The best-preserved body of data is undoubtedly the physical evidence of Iron Age settlements. Many thousands are known and, of these, hundreds have been examined by excavation, some of them on a comparatively large scale. The settlement evidence from Britain is fuller than that from any other country in Europe. In the section to follow, though four chapters are devoted to settlement, the treatment barely does justice to the richness and variety of the record. Considerable regional variation is apparent and hints of social differentiation can be seen. The emergence of hillforts in the centre south is indicative of a more complex level of social organization while the oppida of the first century BC and early first century AD, though still ill-known, must imply a degree of socio-economic complexity never before seen in the country. Through the settlement evidence therefore glimpses of social order and social change can be had.

Evidence for food-producing strategies is fast growing as the systematic retrieval of animal bones and flotation techniques to gather grain and other seeds become normal practice on excavations. Integrated environmental studies are now well under way and in combination with regional sampling strategies are beginning to reveal the rich complexity of the potential data. The chapter dealing with food-producing strategies (chapter 16) is at best a very summary statement of one of the fastest growing fields in Iron Age studies.

The artefacts themselves allow several themes to be developed. The productive capacity of the communities is considered in chapter 18 focusing on craft, industry and art. Here again current work on characterizing materials and examining waste products such as slag is opening up new fields, reflecting both the technological capacity of the population and the networks of exchange which supplied them with raw materials.

The recognition of imported goods and their local copies touches upon the complex question of interactions with the Continent (chapter 17).

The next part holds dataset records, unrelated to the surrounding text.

Section search.
Context {Block BlockID Header Commit : Type} `{!Stores Block BlockID Header Commit} `{!SortSlice}.
Context {Proof : Type} (Txs_Proof : Block → Z → option Proof).
Variable tx_Hash : list Z → list Z.
Context {Q : Type} (query_New : string → result string Q).

(** C28: the pages of a search are a partition of its results.  When the query is parsed and
    the indexer answers, [TxSearch] with an order it knows works on one arrangement of the
    results, sorted by height and index, and the pages [1 .. pages] it returns for a page
    size make up that arrangement, one after the other: nothing is lost, repeated or out
    of order, no page is longer than the page size (30 when none is given, at most 100),
    and no access is out of range.  The page not given is the first; any other page is an
    error that says how many there are, and an unknown order is refused. *)
Theorem tx_search_pages Search query q prove results perPagePtr orderBy proofs :
  query_New query = Ok q → Search q = Ok results → (Z.of_nat (length results) < 2 ^ 60)%Z →
  (∀ r, r ∈ results → tx_proof Txs_Proof prove r = Ok (proofs r)) →
  let run pagePtr := rpc_TxSearch Txs_Proof tx_Hash query_New Search query prove pagePtr perPagePtr orderBy in
  let perPage := validatePerPage perPagePtr in
  let pages := num_pages perPage (Z.of_nat (length results)) in
  let answer r := mkResultTx (tx_Hash (tr_Tx r)) (tr_Height r) (tr_Index r) (tr_Result r) (tr_Tx r) (proofs r) in
  if bool_decide (orderBy = "desc" ∨ orderBy = "asc" ∨ orderBy = "") then
    ∃ sorted page, sorted ≡ₚ results ∧ StronglySorted (tx_ordered (bool_decide (orderBy = "desc"))) sorted ∧
      seqZ 1 pages ≫= page = answer <$> sorted ∧
      (∀ p, Z.of_nat (length (page p)) ≤ perPage)%Z ∧
      ∀ pagePtr, run pagePtr =
        let p := default 1%Z pagePtr in
        if bool_decide (1 ≤ p ≤ pages)%Z then Ok (page p, Z.of_nat (length results)) else Err (RPage pages p)
  else ∀ pagePtr, run pagePtr = Err ROrderBy.
Proof.
  intros Hq Hs Hl Hpf run perPage pages answer. subst run. cbv beta. unfold rpc_TxSearch. rewrite Hq, Hs.
  pose proof (validatePerPage_range perPagePtr) as Hp. fold perPage in Hp.
  case_bool_decide as Ho.
  2: { intros pagePtr. unfold sort_txs. by rewrite !bool_decide_eq_false_2 by tauto. }
  destruct (sort_txs_spec orderBy results Ho) as (sorted & -> & Hperm & Hsort). cbn [mbind result_bind].
  assert (length sorted = length results) as Hlen by by apply Permutation_length.
  assert (∀ r, r ∈ sorted → resultTx Txs_Proof tx_Hash prove r = Ok [answer r]) as Hbody.
  { intros r Hr. rewrite Hperm in Hr. unfold resultTx. by rewrite Hpf by done. }
  exists sorted, (λ p, chunk perPage p sorted ≫= λ r, [answer r]). split_and!; [done|done| | |].
  - rewrite list_bind_assoc'. unfold pages. rewrite <-Hlen, chunks_all by lia. apply list_bind_singleton.
  - intros p. rewrite list_bind_singleton, length_fmap. unfold chunk. rewrite length_take. lia.
  - intros pagePtr. rewrite page_bounds_spec by lia. fold perPage. rewrite Hlen. fold pages. cbv zeta.
    clear Hsort. case_bool_decide as Hr; [|reflexivity]. cbn [mbind result_bind]. rewrite <-Hlen.
    by rewrite (chunk_collect _ (λ r, [answer r])) by (done || subst pages; rewrite ?Hlen; lia).
Qed.
End search.
(** ** The humanizer *)

Lemma all_strings_VStr (l : list string) : all_strings (map VStr l) = Some l.
Proof.
  induction l as [|x l IH]; simpl; [reflexivity | now rewrite IH].
Qed.

Lemma schema_name_dict (d : dict) :
  schema_name (VDict d)
  = Ok (dict_get d "schema_name" (dict_get d "type" VNone)).
Proof. reflexivity. Qed.

Lemma schema_names_loop_declared (alts : list value) (names : list string) :
  declared_names alts = Some names ->
  forall acc,
    schema_names_loop alts acc
    = Ok (acc ++ map VStr (filter nonempty names))%list.
Proof.
  revert names. induction alts as [|a alts IH]; intros names Hd acc.
  - injection Hd as <-. simpl. now rewrite app_nil_r.
  - simpl in Hd. destruct a as [| | | | |?|d]; try discriminate.
    destruct (dict_lookup d "schema_name") as [v|] eqn:Hn; [|discriminate].
    destruct v as [| | | |n| |]; try discriminate.
    destruct (declared_names alts) as [ns|] eqn:Hrest; [|discriminate].
    injection Hd as <-.
    cbn [schema_names_loop]. rewrite schema_name_dict.
    unfold dict_get at 1. rewrite Hn. cbn [bind truthy filter].
    unfold nonempty at 1.
    destruct (negb (n =? "")) eqn:E.
    + rewrite (IH ns eq_refl). cbn [map]. now rewrite <- app_assoc.
    + now rewrite (IH ns eq_refl).
Qed.

(** C1, as the code has it: when the alternatives under the failing
    one-of or any-of keyword all declare a [schema_name], the alternative
    list of the humanized message is made of the non-empty names, in
    ascending order and with every repetition kept, joined by [" or "];
    when no name is left the schema itself is rendered. *)
Theorem expected_schema_declared_names
    (e : ValidationError) (kw : string)
    (alts : list value) (names : list string) :
  kw = "oneOf" \/ kw = "anyOf" ->
  validator e = kw ->
  dict_get (schema e) kw (VList []) = VList alts ->
  declared_names alts = Some names ->
  let shown := filter nonempty names in
  let expected :=
    match shown with
    | [] => py_str (VDict (schema e))
    | _ :: _ => String.concat " or " (sorted shown)
    end in
  expected_schema e kw = Ok expected /\
  humanize_flow_error e
  = Ok (not_a_valid (py_str (faulty_property (absolute_path e))) expected) /\
  LocallySorted ascending (sorted shown) /\
  Permutation (sorted shown) shown.
Proof.
  intros Hkw Hval Hget Hdecl shown expected.
  assert (Hexp : expected_schema e kw = Ok expected).
  { unfold expected_schema. rewrite Hget.
    cbn [schema_names py_iter bind].
    rewrite (schema_names_loop_declared alts names Hdecl []).
    cbn [app]. fold shown. subst expected.
    destruct shown as [|n ns] eqn:Hs; [reflexivity|].
    cbn [bind map]. unfold join_sorted.
    change (VStr n :: map VStr ns) with (map VStr (n :: ns)).
    now rewrite all_strings_VStr. }
  split; [exact Hexp|]. split.
  - unfold humanize_flow_error. rewrite Hval.
    destruct Hkw as [-> | ->]; cbn [String.eqb Ascii.eqb Bool.eqb].
    + unfold format_oneof_error. now rewrite Hexp.
    + unfold format_anyof_error. now rewrite Hexp.
  - split; [apply sorted_ascending | apply sorted_perm].
Qed.

(** C1, a run: the names of the step alternatives, sorted, without the
    empty one. *)
Lemma expected_schema_declared_names_witness :
  humanize_flow_error oneof_failure
  = Ok "Not a valid 'steps' definition. Expected action step or collect step.".
Proof.
  exact (proj1 (proj2 (expected_schema_declared_names
                         oneof_failure "oneOf" step_alternatives
                         ["collect step"; "action step"; ""]
                         (or_introl eq_refl) eq_refl eq_refl eq_refl))).
Defined.

(** C1, as the specification states it, fails: two alternatives with the
    same name are both listed, where the deduplicated set has one. *)
Lemma alternatives_not_deduplicated :
  validator twin_failure = "anyOf" /\
  dict_lookup (schema twin_failure) "anyOf" = Some (VList twin_alternatives) /\
  declared_names twin_alternatives = Some ["action step"; "action step"] /\
  expected_schema twin_failure "anyOf" = Ok "action step or action step" /\
  spec_alternatives ["action step"; "action step"] = "action step" /\
  expected_schema twin_failure "anyOf"
  <> Ok (spec_alternatives ["action step"; "action step"]).
Proof.
  repeat split; try reflexivity. vm_compute. discriminate.
Qed.

Lemma faulty_property_snoc2 (p : list value) (owner i : value) :
  is_int i = true -> faulty_property (p ++ [owner; i]) = owner.
Proof.
  intros Hi. unfold faulty_property, last_item, second_to_last_item.
  rewrite rev_app_distr. simpl. now rewrite Hi.
Qed.

Lemma faulty_property_snoc (p : list value) (x : value) :
  is_int x = false -> faulty_property (p ++ [x]) = VStr (py_str x).
Proof.
  intros Hx. unfold faulty_property, last_item.
  rewrite rev_app_distr. simpl. now rewrite Hx.
Qed.

(** C2, at the path to an element of a nested list: the code returns the
    segment before the last one, which is the index [0], where the last
    segment that is not an index is ["steps"]; the message then names the
    property ['0']. *)
Theorem faulty_property_nested_index :
  faulty_property nested_index_path = VInt 0 /\
  spec_faultyProperty nested_index_path = VStr "steps" /\
  py_str (faulty_property nested_index_path) = "0".
Proof. repeat split. Qed.

(** C3, as the code has it: the display name of a mapping schema is the
    value under [schema_name] whenever the key is there, the empty string
    included; without that key it is the value under [type], and [None]
    when that key is missing too. *)
Theorem schema_name_lookup (d : dict) :
  (forall v, dict_lookup d "schema_name" = Some v ->
             schema_name (VDict d) = Ok v) /\
  (forall t, ~ In "schema_name" (dict_keys d) ->
             dict_lookup d "type" = Some t ->
             schema_name (VDict d) = Ok t) /\
  (~ In "schema_name" (dict_keys d) -> ~ In "type" (dict_keys d) ->
   schema_name (VDict d) = Ok VNone).
Proof.
  rewrite schema_name_dict. unfold dict_get. repeat split.
  - intros v ->. reflexivity.
  - intros t Hn Ht. apply dict_lookup_None in Hn. now rewrite Hn, Ht.
  - intros Hn Ht. apply dict_lookup_None in Hn, Ht. now rewrite Hn, Ht.
Qed.

(** C3, a run: an empty [schema_name] is returned as it is. *)
Lemma schema_name_lookup_witness :
  schema_name (VDict unnamed_object_schema) = Ok (VStr "").
Proof.
  exact (proj1 (schema_name_lookup unnamed_object_schema) (VStr "") eq_refl).
Defined.

(** C3, as the specification states it, fails: with an empty [schema_name]
    and a [type], the code returns the empty string and not the type. *)
Lemma empty_schema_name_not_replaced :
  dict_lookup unnamed_object_schema "schema_name" = Some (VStr "") /\
  dict_lookup unnamed_object_schema "type" = Some (VStr "object") /\
  schema_name (VDict unnamed_object_schema) = Ok (VStr "") /\
  spec_displayName unnamed_object_schema = VStr "object" /\
  schema_name (VDict unnamed_object_schema)
  <> Ok (spec_displayName unnamed_object_schema).
Proof. repeat split. discriminate. Qed.

(** C4: [faulty_property] of the empty path is ["schema"]; of a path that
    ends in an integer it is the segment before it, or ["list"] when the
    integer is the only segment; otherwise it is the last segment as a
    string. *)
Theorem faulty_property_cases :
  faulty_property [] = VStr "schema" /\
  (forall i, is_int i = true -> faulty_property [i] = VStr "list") /\
  (forall p owner i, is_int i = true ->
                     faulty_property (p ++ [owner; i]) = owner) /\
  (forall p x, is_int x = false ->
               faulty_property (p ++ [x]) = VStr (py_str x)) /\
  faulty_property [VStr "flows"; VStr "x"; VStr "steps"; VInt 0; VStr "next"]
  = VStr "next" /\
  faulty_property [VStr "flows"; VStr "x"; VStr "steps"; VInt 2]
  = VStr "steps".
Proof.
  repeat split.
  - intros i Hi. unfold faulty_property. simpl. now rewrite Hi.
  - apply faulty_property_snoc2.
  - apply faulty_property_snoc.
Qed.

(** C4, a run of the integer case on the path of the third step. *)
Lemma faulty_property_cases_witness :
  faulty_property ([VStr "flows"; VStr "x"] ++ [VStr "steps"; VInt 2])
  = VStr "steps".
Proof.
  exact (proj1 (proj2 (proj2 faulty_property_cases))
           [VStr "flows"; VStr "x"] (VStr "steps") (VInt 2) eq_refl).
Defined.




(** C6: a failure of [additionalProperties] or [required] is reported with
    the validator's own message, unchanged, and a failure of any keyword
    other than the five handled ones with the sentence that cites the
    document path. *)
Theorem humanize_passthrough_and_fallback (e : ValidationError) :
  (validator e = "additionalProperties" \/ validator e = "required" ->
   humanize_flow_error e = Ok (message e)) /\
  (~ In (validator e)
        ["oneOf"; "anyOf"; "type"; "additionalProperties"; "required"] ->
   humanize_flow_error e
   = Ok ("The flow at " ++ json_path e ++ " is not valid. "
         ++ "Please double check your flow definition.")).
Proof.
  unfold humanize_flow_error. split.
  - intros [-> | ->]; reflexivity.
  - intros Hout.
    repeat match goal with
    | |- context [String.eqb (validator e) ?k] =>
        destruct (String.eqb_spec (validator e) k) as [E|_];
        [exfalso; apply Hout; rewrite E; simpl; tauto|]
    end.
    reflexivity.
Qed.

(** C6, two runs: a missing required property and a failed [enum]. *)
Lemma humanize_passthrough_and_fallback_witness :
  humanize_flow_error required_failure = Ok "'steps' is a required property" /\
  humanize_flow_error enum_failure
  = Ok ("The flow at $.flows.greet.kind is not valid. "
        ++ "Please double check your flow definition.").
Proof.
  split.
  - exact (proj1 (humanize_passthrough_and_fallback required_failure)
             (or_intror eq_refl)).
  - apply (proj2 (humanize_passthrough_and_fallback enum_failure)).
    simpl. intros [H|[H|[H|[H|[H|[]]]]]]; discriminate H.
Defined.

(** ** The reader *)

Section ReaderProperties.
Context {C : Collaborators}.

(** What a read returns does not depend on the calls recorded before it,
    and its own calls are added after them. *)
Lemma read_from_string_log (text : string) (skip : bool) (log : list call) :
  read_from_string text skip log
  = (outcome (read_from_string text skip),
     (log ++ calls (read_from_string text skip))%list).
Proof.
  unfold outcome, calls, read_from_string, tbind, invoke, lift, tret.
  destruct skip; cbn [negb app fst snd].
  - destruct (read_yaml text) as [y|e]; cbn [fst snd];
      [|now rewrite ?app_nil_r].
    destruct (py_get y KEY_FLOWS (VDict [])) as [data|e]; cbn [fst snd];
      [|reflexivity].
    destruct (FlowsList_from_json data) as [fl|e]; cbn [fst snd];
      now rewrite <- ?app_assoc.
  - destruct (validate_yaml_with_jsonschema text FLOWS_SCHEMA_FILE
                humanize_flow_error) as [[]|e]; cbn [fst snd];
      [|reflexivity].
    destruct (read_yaml text) as [y|e]; cbn [fst snd];
      [|now rewrite <- ?app_assoc].
    destruct (py_get y KEY_FLOWS (VDict [])) as [data|e]; cbn [fst snd];
      [|now rewrite <- ?app_assoc].
    destruct (FlowsList_from_json data) as [fl|e]; cbn [fst snd];
      [|now rewrite <- ?app_assoc].
    destruct (FlowsList_validate fl) as [[]|e]; cbn [fst snd];
      now rewrite <- ?app_assoc.
Qed.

To what extent these exchanges were the result of normal social intercourse or were driven by external forces such as folk movement and the aggressive marketing practices of Mediterranean states are difficult, but not uninteresting, questions to approach. The dataset is not yet susceptible to the statistical treatment necessary if the study is to advance from the purely descriptive. But for the last century or so before the Roman invasion classical sources throw some light on the question.

Finally we come to altogether more difficult questions of behaviour. Warfare, death and religion are three convenient headings under which to begin to consider these matters. But here the archaeological data are poor and the subject obscure, not least because of the difficulty which modern observers face in attempting to explain prehistoric behaviour patterns. The dangers inherent in overinterpretation are many.

In the section to follow, therefore, the different strands of evidence are teased out and displayed as simply as possible to expose their quality. What we are doing is to identify the elements of social reconstruction and arrange some of them into simple systems. The interrelationships of those systems and their complex feedback mechanisms we will consider in the final section.